De nuevo, Bolaño era un enamoradizo. Se enamoraba de las ciudades y no de su lado amable, sino de la sordidez, lo mismo que le ocurría con las personas. Tendía a poner la mirada ante los derrotados, los enfermos, las ciudades caóticas y de caras múltiples. De ahí que en su momento abortara el plan que tenía de vivir en Suecia; se quedó en Barcelona, un poco más compatible con su temblor interior.

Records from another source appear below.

(* ===== verification/Diagnostic.v ===== *)
(** * Diagnostics: [internal/compile/diagnostic.go]
    One record per defect that the validator reports: a code, the table and row it
    is about, the member of the record, a source span and the identifiers involved. *)

From S2P Require Import Prelude.
#[local] Open Scope Z_scope.

Inductive DiagnosticCode :=
  | CodeInvalidDocument | CodeColumnLength | CodeInvalidSourceSpan | CodeInvalidNodeKind | CodeInvalidPayloadRef | CodeInvalidCSRRange
  | CodeInvalidNodeReference | CodeInvalidField | CodeInvalidValue | CodeTypeMismatch | CodeInvalidArity | CodeInvalidEvidence
  | CodeInvalidOutcome | CodeMissingResolution | CodeInvalidRemediation | CodeDuplicateID | CodeDuplicateName | CodeCycle
  | CodeUnreachableNode | CodeInvalidID | CodeInvalidTemplate | CodeInvalidExplanation | CodeMissingExplanation.

Inductive TableKind :=
  | TableInvalid | TableDocument | TableNode | TableCompare | TableGroup | TableNot | TableEvidenceNode | TableValue | TableEvidenceKind
  | TableEvidenceState | TableOutcome | TableRemediation | TableClause | TableRequirement | TableTemplate | TableExplanation.

Inductive MemberKind :=
  | MemberInvalid | MemberID | MemberName | MemberRecordKind | MemberPayload | MemberSpan | MemberField | MemberOperation | MemberValue
  | MemberValues | MemberChildren | MemberChild | MemberEvidenceKind | MemberEvidenceState | MemberAssertion | MemberEvidence
  | MemberRemediations | MemberRemediation | MemberApplicability | MemberClauses | MemberClause | MemberOutcomeSatisfied
  | MemberOutcomeFalse | MemberOutcomeMissing | MemberOutcomeStale | MemberOutcomeUnclear | MemberOutcomeUnverifiable
  | MemberOutcomeConflict | MemberMetadataName | MemberMetadataVersion | MemberContext | MemberTemplate | MemberRationale
  | MemberUncertainty | MemberAssumptions | MemberExplanationSatisfied | MemberExplanationFalse | MemberExplanationMissing
  | MemberExplanationStale | MemberExplanationUnclear | MemberExplanationUnverifiable | MemberExplanationConflict.

Record Diagnostic := {
  dgCode : DiagnosticCode; dgTable : TableKind; dgMember : MemberKind; dgRow : Z; dgSpan : Z * Z; dgNode : Z; dgClause : Z; dgRequirement : Z;
  dgField : Z; dgValue : Z; dgOutcome : Z; dgRemediation : Z; dgEvidenceKind : Z; dgEvidenceState : Z
}.

(** ** Building records: the composite literals leave out zero members *)

Definition zeroSpan : Z * Z := (0, 0).

Definition diag (code : DiagnosticCode) (table : TableKind) : Diagnostic :=
  {| dgCode := code; dgTable := table; dgMember := MemberInvalid; dgRow := 0; dgSpan := zeroSpan; dgNode := 0; dgClause := 0; dgRequirement := 0;
     dgField := 0; dgValue := 0; dgOutcome := 0; dgRemediation := 0; dgEvidenceKind := 0; dgEvidenceState := 0 |}.

Definition onMember (m : MemberKind) (g : Diagnostic) : Diagnostic :=
  {| dgCode := dgCode g; dgTable := dgTable g; dgMember := m; dgRow := dgRow g; dgSpan := dgSpan g; dgNode := dgNode g; dgClause := dgClause g;
     dgRequirement := dgRequirement g; dgField := dgField g; dgValue := dgValue g; dgOutcome := dgOutcome g; dgRemediation := dgRemediation g;
     dgEvidenceKind := dgEvidenceKind g; dgEvidenceState := dgEvidenceState g |}.

Definition onRow (row : Z) (g : Diagnostic) : Diagnostic :=
  {| dgCode := dgCode g; dgTable := dgTable g; dgMember := dgMember g; dgRow := row; dgSpan := dgSpan g; dgNode := dgNode g; dgClause := dgClause g;
     dgRequirement := dgRequirement g; dgField := dgField g; dgValue := dgValue g; dgOutcome := dgOutcome g; dgRemediation := dgRemediation g;
     dgEvidenceKind := dgEvidenceKind g; dgEvidenceState := dgEvidenceState g |}.

Definition onSpan (span : Z * Z) (g : Diagnostic) : Diagnostic :=
  {| dgCode := dgCode g; dgTable := dgTable g; dgMember := dgMember g; dgRow := dgRow g; dgSpan := span; dgNode := dgNode g; dgClause := dgClause g;
     dgRequirement := dgRequirement g; dgField := dgField g; dgValue := dgValue g; dgOutcome := dgOutcome g; dgRemediation := dgRemediation g;
     dgEvidenceKind := dgEvidenceKind g; dgEvidenceState := dgEvidenceState g |}.

Definition onNode (node : Z) (g : Diagnostic) : Diagnostic :=
  {| dgCode := dgCode g; dgTable := dgTable g; dgMember := dgMember g; dgRow := dgRow g; dgSpan := dgSpan g; dgNode := node; dgClause := dgClause g;
     dgRequirement := dgRequirement g; dgField := dgField g; dgValue := dgValue g; dgOutcome := dgOutcome g; dgRemediation := dgRemediation g;
     dgEvidenceKind := dgEvidenceKind g; dgEvidenceState := dgEvidenceState g |}.

Definition onClause (clause : Z) (g : Diagnostic) : Diagnostic :=
  {| dgCode := dgCode g; dgTable := dgTable g; dgMember := dgMember g; dgRow := dgRow g; dgSpan := dgSpan g; dgNode := dgNode g; dgClause := clause;
     dgRequirement := dgRequirement g; dgField := dgField g; dgValue := dgValue g; dgOutcome := dgOutcome g; dgRemediation := dgRemediation g;
     dgEvidenceKind := dgEvidenceKind g; dgEvidenceState := dgEvidenceState g |}.

Definition onRequirement (requirement : Z) (g : Diagnostic) : Diagnostic :=
  {| dgCode := dgCode g; dgTable := dgTable g; dgMember := dgMember g; dgRow := dgRow g; dgSpan := dgSpan g; dgNode := dgNode g; dgClause := dgClause g;
     dgRequirement := requirement; dgField := dgField g; dgValue := dgValue g; dgOutcome := dgOutcome g; dgRemediation := dgRemediation g;
     dgEvidenceKind := dgEvidenceKind g; dgEvidenceState := dgEvidenceState g |}.

Definition onField (field : Z) (g : Diagnostic) : Diagnostic :=
  {| dgCode := dgCode g; dgTable := dgTable g; dgMember := dgMember g; dgRow := dgRow g; dgSpan := dgSpan g; dgNode := dgNode g; dgClause := dgClause g;
     dgRequirement := dgRequirement g; dgField := field; dgValue := dgValue g; dgOutcome := dgOutcome g; dgRemediation := dgRemediation g;
     dgEvidenceKind := dgEvidenceKind g; dgEvidenceState := dgEvidenceState g |}.

Definition onValue (value : Z) (g : Diagnostic) : Diagnostic :=
  {| dgCode := dgCode g; dgTable := dgTable g; dgMember := dgMember g; dgRow := dgRow g; dgSpan := dgSpan g; dgNode := dgNode g; dgClause := dgClause g;
     dgRequirement := dgRequirement g; dgField := dgField g; dgValue := value; dgOutcome := dgOutcome g; dgRemediation := dgRemediation g;
     dgEvidenceKind := dgEvidenceKind g; dgEvidenceState := dgEvidenceState g |}.

Definition onOutcome (outcome : Z) (g : Diagnostic) : Diagnostic :=
  {| dgCode := dgCode g; dgTable := dgTable g; dgMember := dgMember g; dgRow := dgRow g; dgSpan := dgSpan g; dgNode := dgNode g; dgClause := dgClause g;
     dgRequirement := dgRequirement g; dgField := dgField g; dgValue := dgValue g; dgOutcome := outcome; dgRemediation := dgRemediation g;
     dgEvidenceKind := dgEvidenceKind g; dgEvidenceState := dgEvidenceState g |}.

Definition onRemediation (remediation : Z) (g : Diagnostic) : Diagnostic :=
  {| dgCode := dgCode g; dgTable := dgTable g; dgMember := dgMember g; dgRow := dgRow g; dgSpan := dgSpan g; dgNode := dgNode g; dgClause := dgClause g;
     dgRequirement := dgRequirement g; dgField := dgField g; dgValue := dgValue g; dgOutcome := dgOutcome g; dgRemediation := remediation;
     dgEvidenceKind := dgEvidenceKind g; dgEvidenceState := dgEvidenceState g |}.

Definition onEvidenceKind (kind : Z) (g : Diagnostic) : Diagnostic :=
  {| dgCode := dgCode g; dgTable := dgTable g; dgMember := dgMember g; dgRow := dgRow g; dgSpan := dgSpan g; dgNode := dgNode g; dgClause := dgClause g;
     dgRequirement := dgRequirement g; dgField := dgField g; dgValue := dgValue g; dgOutcome := dgOutcome g; dgRemediation := dgRemediation g;
     dgEvidenceKind := kind; dgEvidenceState := dgEvidenceState g |}.

Definition onEvidenceState (state : Z) (g : Diagnostic) : Diagnostic :=
  {| dgCode := dgCode g; dgTable := dgTable g; dgMember := dgMember g; dgRow := dgRow g; dgSpan := dgSpan g; dgNode := dgNode g; dgClause := dgClause g;
     dgRequirement := dgRequirement g; dgField := dgField g; dgValue := dgValue g; dgOutcome := dgOutcome g; dgRemediation := dgRemediation g;
     dgEvidenceKind := dgEvidenceKind g; dgEvidenceState := state |}.

Declare Scope diag_scope.
Delimit Scope diag_scope with diag.
Notation "g ▷ f" := (f g) (at level 37, left associativity, only parsing) : diag_scope.
Open Scope diag_scope.

(** [if b { dst = append(dst, g) }]. *)
Definition emit (b : bool) (g : Diagnostic) : list Diagnostic := if b then [g] else [].

Lemma emit_nil b g : emit b g = [] → b = false.
Proof. by destruct b. Qed.

(** A loop whose iterations append diagnostics. *)
Definition collect {A} (f : A → go (list Diagnostic)) (l : list A) : go (list Diagnostic) :=
  fold_go (λ x dst, ds ← f x; Ok (dst ++ ds)) l [].

Lemma collect_acc {A} (f : A → go (list Diagnostic)) l dst : fold_go (λ x dst, ds ← f x; Ok (dst ++ ds)) l dst = ds ← collect f l; Ok (dst ++ ds).
Proof.
  unfold collect. assert (∀ l a b, fold_go (λ x dst, ds ← f x; Ok (dst ++ ds)) l (a ++ b) = ds ← fold_go (λ x dst, ds ← f x; Ok (dst ++ ds)) l b; Ok (a ++ ds)) as H.
  { clear l dst. induction l as [|x l IH]; intros a b; simpl; [done|]. destruct (f x) as [ds|e|m]; simpl; [|done..]. by rewrite <-app_assoc, IH. }
  rewrite <-(app_nil_r dst) at 1. apply H.
Qed.

Lemma collect_cons {A} (f : A → go (list Diagnostic)) x l : collect f (x :: l) = (ds ← f x; rest ← collect f l; Ok (ds ++ rest)).
Proof. unfold collect at 1. simpl. destruct (f x) as [ds|e|m]; simpl; [|done..]. apply collect_acc. Qed.

(** A loop that reports nothing reports nothing in any iteration. *)
Lemma collect_nil {A} (f : A → go (list Diagnostic)) l : collect f l = Ok [] → Forall (λ x, f x = Ok []) l.
Proof.
  induction l as [|x l IH]; [constructor|]. rewrite collect_cons. intros (ds & Hx & (rest & Hl & [= E])%go_bind_inv)%go_bind_inv.
  apply app_nil in E as [-> ->]. constructor; [done|by apply IH].
Qed.

Lemma collect_total {A} (f : A → go (list Diagnostic)) l : (∀ x, x ∈ l → ∃ ds, f x = Ok ds) → ∃ ds, collect f l = Ok ds.
Proof.
  induction l as [|x l IH]; intros H; [by eexists|]. rewrite collect_cons. destruct (H x) as [ds ->]; [by left|]. simpl.
  destruct IH as [rest ->]; [intros y Hy; apply H; by right|]. by eexists.
Qed.

Lemma collect_pure {A} (f : A → go (list Diagnostic)) g l : (∀ x, x ∈ l → f x = Ok (g x)) → collect f l = Ok (flat_map g l).
Proof.
  induction l as [|x l IH]; intros H; [done|]. rewrite collect_cons, (H x) by (by left). simpl. rewrite IH by (intros y Hy; apply H; by right). done.
Qed.

Lemma elem_of_emit b g h : g ∈ emit b h ↔ b = true ∧ g = h.
Proof. destruct b; simpl; rewrite ?list_elem_of_singleton, ?elem_of_nil; intuition congruence. Qed.

Lemma elem_of_flat_map {A B} (f : A → list B) l y : y ∈ flat_map f l ↔ ∃ x, x ∈ l ∧ y ∈ f x.
Proof.
  induction l as [|x l IH]; simpl; [split; [by intros ?%elem_of_nil|by intros (x & ?%elem_of_nil & _)]|]. rewrite elem_of_app, IH. setoid_rewrite elem_of_cons. naive_solver.
Qed.

Lemma flat_map_nil {A B} (f : A → list B) l : flat_map f l = [] → Forall (λ x, f x = []) l.
Proof. induction l as [|x l IH]; simpl; [constructor|]. intros [H1 H2]%app_nil. constructor; [done|by apply IH]. Qed.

Pero a fin de cuentas lo que sentía era amor, un amor que buscaba dirigir ante quien pudiera. No dejaba pasar a ninguna dama de largo, sentía que no podía dejarlas ir así como así. Coqueteaba, les planteaba retos, buscaba dejar una marca en ellas. Al final todo quedaba en un plan más o menos superficial. Salvo por casos contados, como el de Carolina López, la madre de sus dos hijos, con quien al final llevó una relación abierta. También el de Carmen Pérez Vega, la última mujer de su vida. “[Roberto] era una persona seductora, con una especie de misterio que no sabes definir” decía ella. La conoció fortuitamente en un tren; era la época en la que preparaba Los detectives salvajes que lo dispararía a la fama. Su forma de conquistarla iba en consonancia con lo que hacía desde la pluma. Por casualidad, Bolaño llevaba una copia de su novela Estrella distante, y se la dedicó. Carmen lo había prendado, aunque al final conversaron muy poco. Ella no lo conocía, no le había leído nunca, la atrajo no obstante por aquella personalidad y porque en el camino de regreso a casa, ya a solas, se vio maravillada por Estrella distante que le había obsequiado aquel latinoamericano tan raruno. En una entrevista a Mónica Maristain contó cómo se enlazaron. “No me digas por qué, pero yo anoté su dirección y él mi número telefónico. Le dije que cuando acabara el libro le iba a escribir. Al cabo de tres semanas, eso hice. Y él, a los quince días, me llamó. Al principio no lo reconocí para nada y él se reía con una risa que era cascada como su voz, una risa rota. “¿No sabes quién soy?”, me preguntaba. “Soy Roberto.”
Era el perro romántico, como se titulaba uno de sus libros. El nervio, el malnutrido, el rabioso y tierno, como decía un poema. En el camino de los perros mi alma encontró/ a mi corazón. Destrozado, pero vivo, / sucio, mal vestido y lleno de amor.